─── Record excerpts

(* ===== verification/PoolMath.v ===== *)
(** * The arithmetic of shares and lamports

    What the 128-bit multiply-and-divide of [PoolState] and [PoolProcessor]
    computes, when it fails, and what rounding down means for the pool: the
    value of a pool token never falls on a deposit or a withdrawal. *)
From S2P Require Import Prelude Machine Sdk PoolInstruction PoolState PoolCodec PoolProcessor.

(** ** Plain operators *)
Section PlainFacts.
Context `{BP : BuildProfile}.
Lemma wrap_range z : u64_range (wrap 64 z).
Proof. apply Z.mod_pos_bound. lia. Qed.
Lemma wrap_small z : u64_range z -> wrap 64 z = z.
Proof. intros. by apply Z.mod_small. Qed.
Lemma u64_result_Ok {E} z c :
  u64_result (E:=E) z = Ok c -> c = wrap 64 z /\ (overflow_checks = true -> c = z /\ u64_range z).
Proof.
  unfold u64_result. destruct (decide (u64_range z)) as [Hr|Hr].
  - intros [= <-]. by rewrite wrap_small.
  - destruct overflow_checks; [done|]. by intros [= <-].
Qed.
Lemma u64_result_no_err {E} z e : u64_result (E:=E) z <> Err e.
Proof. unfold u64_result. by repeat case_match. Qed.
Lemma plain_add_Ok {E} a b c :
  plain_add (E:=E) a b = Ok c -> c = wrap 64 (a + b) /\ (overflow_checks = true -> c = a + b /\ u64_range (a + b)).
Proof. apply u64_result_Ok. Qed.
Lemma plain_sub_Ok {E} a b c :
  plain_sub (E:=E) a b = Ok c -> c = wrap 64 (a - b) /\ (overflow_checks = true -> c = a - b /\ u64_range (a - b)).
Proof. apply u64_result_Ok. Qed.
(** a sum or a difference that has not crossed its first operand is exact *)
Lemma plain_add_exact {E} a b c :
  u64_range a -> u64_range b -> plain_add (E:=E) a b = Ok c -> overflow_checks = true \/ a <= c -> c = a + b /\ a + b < 2 ^ 64.
Proof.
  intros Ha Hb [-> Hov]%plain_add_Ok [H|H].
  - destruct (Hov H) as [-> [? ?]]. by split.
  - unfold wrap, u64_range in *. destruct (Z.ltb_spec (a + b) (2 ^ 64)); [rewrite Z.mod_small in * by lia; lia|].
    replace ((a + b) mod 2 ^ 64) with (a + b - 2 ^ 64) in *; [lia|]. apply (Z.mod_unique_pos _ _ 1); lia.
Qed.
Lemma plain_sub_exact {E} a b c :
  u64_range a -> u64_range b -> plain_sub (E:=E) a b = Ok c -> overflow_checks = true \/ c <= a -> c = a - b /\ b <= a.
Proof.
  intros Ha Hb [-> Hov]%plain_sub_Ok [H|H].
  - destruct (Hov H) as [-> [? ?]]. split; [done|lia].
  - unfold wrap, u64_range in *. destruct (Z.leb_spec b a); [rewrite Z.mod_small in * by lia; lia|].
    replace ((a - b) mod 2 ^ 64) with (a - b + 2 ^ 64) in *; [lia|]. apply (Z.mod_unique_pos _ _ (-1)); lia.
Qed.
End PlainFacts.

(** ** [mul_div] *)
Lemma mul_div_Some a b c r :
  mul_div a b c = Some r <-> c <> 0 /\ a * b < 2 ^ 128 /\ r = a * b / c /\ r < 2 ^ 64.
Proof.
  unfold mul_div. rewrite bind_Some. setoid_rewrite checked_mul128_Some. setoid_rewrite bind_Some.
  setoid_rewrite checked_div128_Some. setoid_rewrite u64_try_from_Some. naive_solver.
Qed.
Lemma mul_u64_u128 a b : u64_range a -> u64_range b -> 0 <= a * b < 2 ^ 128.
Proof.
  unfold u64_range. intros Ha Hb. change (2 ^ 128) with (2 ^ 64 * 2 ^ 64). nia.
Qed.
Lemma mul_div_spec a b c :
  u64_range a -> u64_range b ->
  mul_div a b c = if (c =? 0) || (2 ^ 64 <=? a * b / c) then None else Some (a * b / c).
Proof.
  intros Ha Hb. pose proof (mul_u64_u128 a b Ha Hb) as [_ Hm].
  destruct (mul_div a b c) as [r|] eqn:E.
  - apply mul_div_Some in E as (Hc & _ & -> & Hr).
    destruct (Z.eqb_spec c 0); [done|]. by rewrite (proj2 (Z.leb_gt _ _)) by done.
  - destruct (Z.eqb_spec c 0) as [|Hc]; [done|]. destruct (Z.leb_spec (2 ^ 64) (a * b / c)) as [|Hr]; [done|].
    cbn. rewrite (proj2 (mul_div_Some a b c (a * b / c))) in E by done. done.
Qed.
Lemma mul_div_bounds a b c r :
  0 <= a -> 0 <= b -> 0 <= c -> mul_div a b c = Some r -> 0 < c /\ 0 <= r < 2 ^ 64 /\ r * c <= a * b < (r + 1) * c.
Proof.
  intros Ha Hb Hc (Hn & _ & -> & Hr)%mul_div_Some.
  assert (0 < c) by lia. assert (0 <= a * b) by nia.
  pose proof (Z.div_mod (a * b) c Hn). pose proof (Z.mod_pos_bound (a * b) c ltac:(lia)).
  split_and!; [done|by apply Z.div_pos|done|nia|nia].
Qed.

Lemma calc_pool_deposit_amount_bounds p x t :
  StakePool_wf p -> u64_range x -> calc_pool_deposit_amount p x = Some t ->
  u64_range t /\
  if sp_stake_total p =? 0 then t = x
  else t * sp_stake_total p <= x * sp_pool_total p < (t + 1) * sp_stake_total p.
Proof.
  intros (_ & _ & _ & HS & HP & _) Hx. unfold calc_pool_deposit_amount, calc_pool_withdraw_amount, u64_range in *.
  destruct (Z.eqb_spec (sp_stake_total p) 0); [naive_solver|].
  intros (? & ? & ?)%mul_div_bounds; lia.
Qed.

(** ** The price of a token *)
(** [price_le p q]: a token of [q] is worth at least a token of [p], that is
    [sp_stake_total p / sp_pool_total p <= sp_stake_total q / sp_pool_total q],
    without dividing *)
Definition price_le (p q : StakePool) : Prop :=
  sp_stake_total p * sp_pool_total q <= sp_stake_total q * sp_pool_total p.
(** the pool after [x] lamports came in for [t] tokens, or went out *)
Definition pool_credit (p : StakePool) (x t : Z) : StakePool :=
  set_sp_stake_total (sp_stake_total p + x) (set_sp_pool_total (sp_pool_total p + t) p).
Definition pool_debit (p : StakePool) (x t : Z) : StakePool :=
  set_sp_stake_total (sp_stake_total p - x) (set_sp_pool_total (sp_pool_total p - t) p).

(** neither total has fallen, or risen: in a build without overflow checks,
    the sums, or the differences, have not wrapped around *)
Definition totals_rose (p q : StakePool) : Prop :=
  sp_pool_total p <= sp_pool_total q /\ sp_stake_total p <= sp_stake_total q.
Definition totals_fell (p q : StakePool) : Prop :=
  sp_pool_total q <= sp_pool_total p /\ sp_stake_total q <= sp_stake_total p.
Lemma price_le_trans p q r :
  0 <= sp_pool_total p -> 0 < sp_pool_total q -> 0 <= sp_pool_total r ->
  price_le p q -> price_le q r -> price_le p r.
Proof. unfold price_le. intros. nia. Qed.

Lemma price_le_deposit p x t :
  StakePool_wf p -> u64_range x -> calc_pool_deposit_amount p x = Some t -> price_le p (pool_credit p x t).
Proof.
  intros Hw Hx Ht. pose proof (calc_pool_deposit_amount_bounds p x t Hw Hx Ht) as [Hr Hb].
  destruct Hw as (_ & _ & _ & HS & HP & _). unfold price_le, pool_credit, u64_range in *. cbn.
  destruct (Z.eqb_spec (sp_stake_total p) 0) as [E|E]; [rewrite E in *; nia|]. nia.
Qed.
Lemma price_le_withdraw p l t :
  StakePool_wf p -> u64_range t -> calc_lamports_amount p t = Some l -> price_le p (pool_debit p l t).
Proof.
  intros (_ & _ & _ & HS & HP & _) Ht Hl. unfold price_le, pool_debit, u64_range in *. cbn.
  apply mul_div_bounds in Hl as (? & ? & ?); nia.
Qed.
Lemma deposit_withdraw_le p x t l :
  StakePool_wf p -> u64_range x -> calc_pool_deposit_amount p x = Some t ->
  calc_lamports_amount (pool_credit p x t) t = Some l -> l <= x.
Proof.
  intros Hw Hx Ht Hl. pose proof (calc_pool_deposit_amount_bounds p x t Hw Hx Ht) as [Hr Hb].
  destruct Hw as (_ & _ & _ & HS & HP & _). unfold pool_credit, u64_range in *. cbn in Hl.
  apply mul_div_bounds in Hl as (Hpos & Hl & Hb' & _); cbn in *; [|lia..].
  destruct (Z.eqb_spec (sp_stake_total p) 0) as [E|E].
  - subst t. rewrite E in *. nia.
  - assert (t * (sp_stake_total p + x) <= x * (sp_pool_total p + t)) by nia.
    destruct (Z.le_gt_cases l x); [done|]. nia.
Qed.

──────

◆ **The problem**
Please state how many lines of the material contain the word "that", giving the number alone.

◆ **Solution to this problem**
2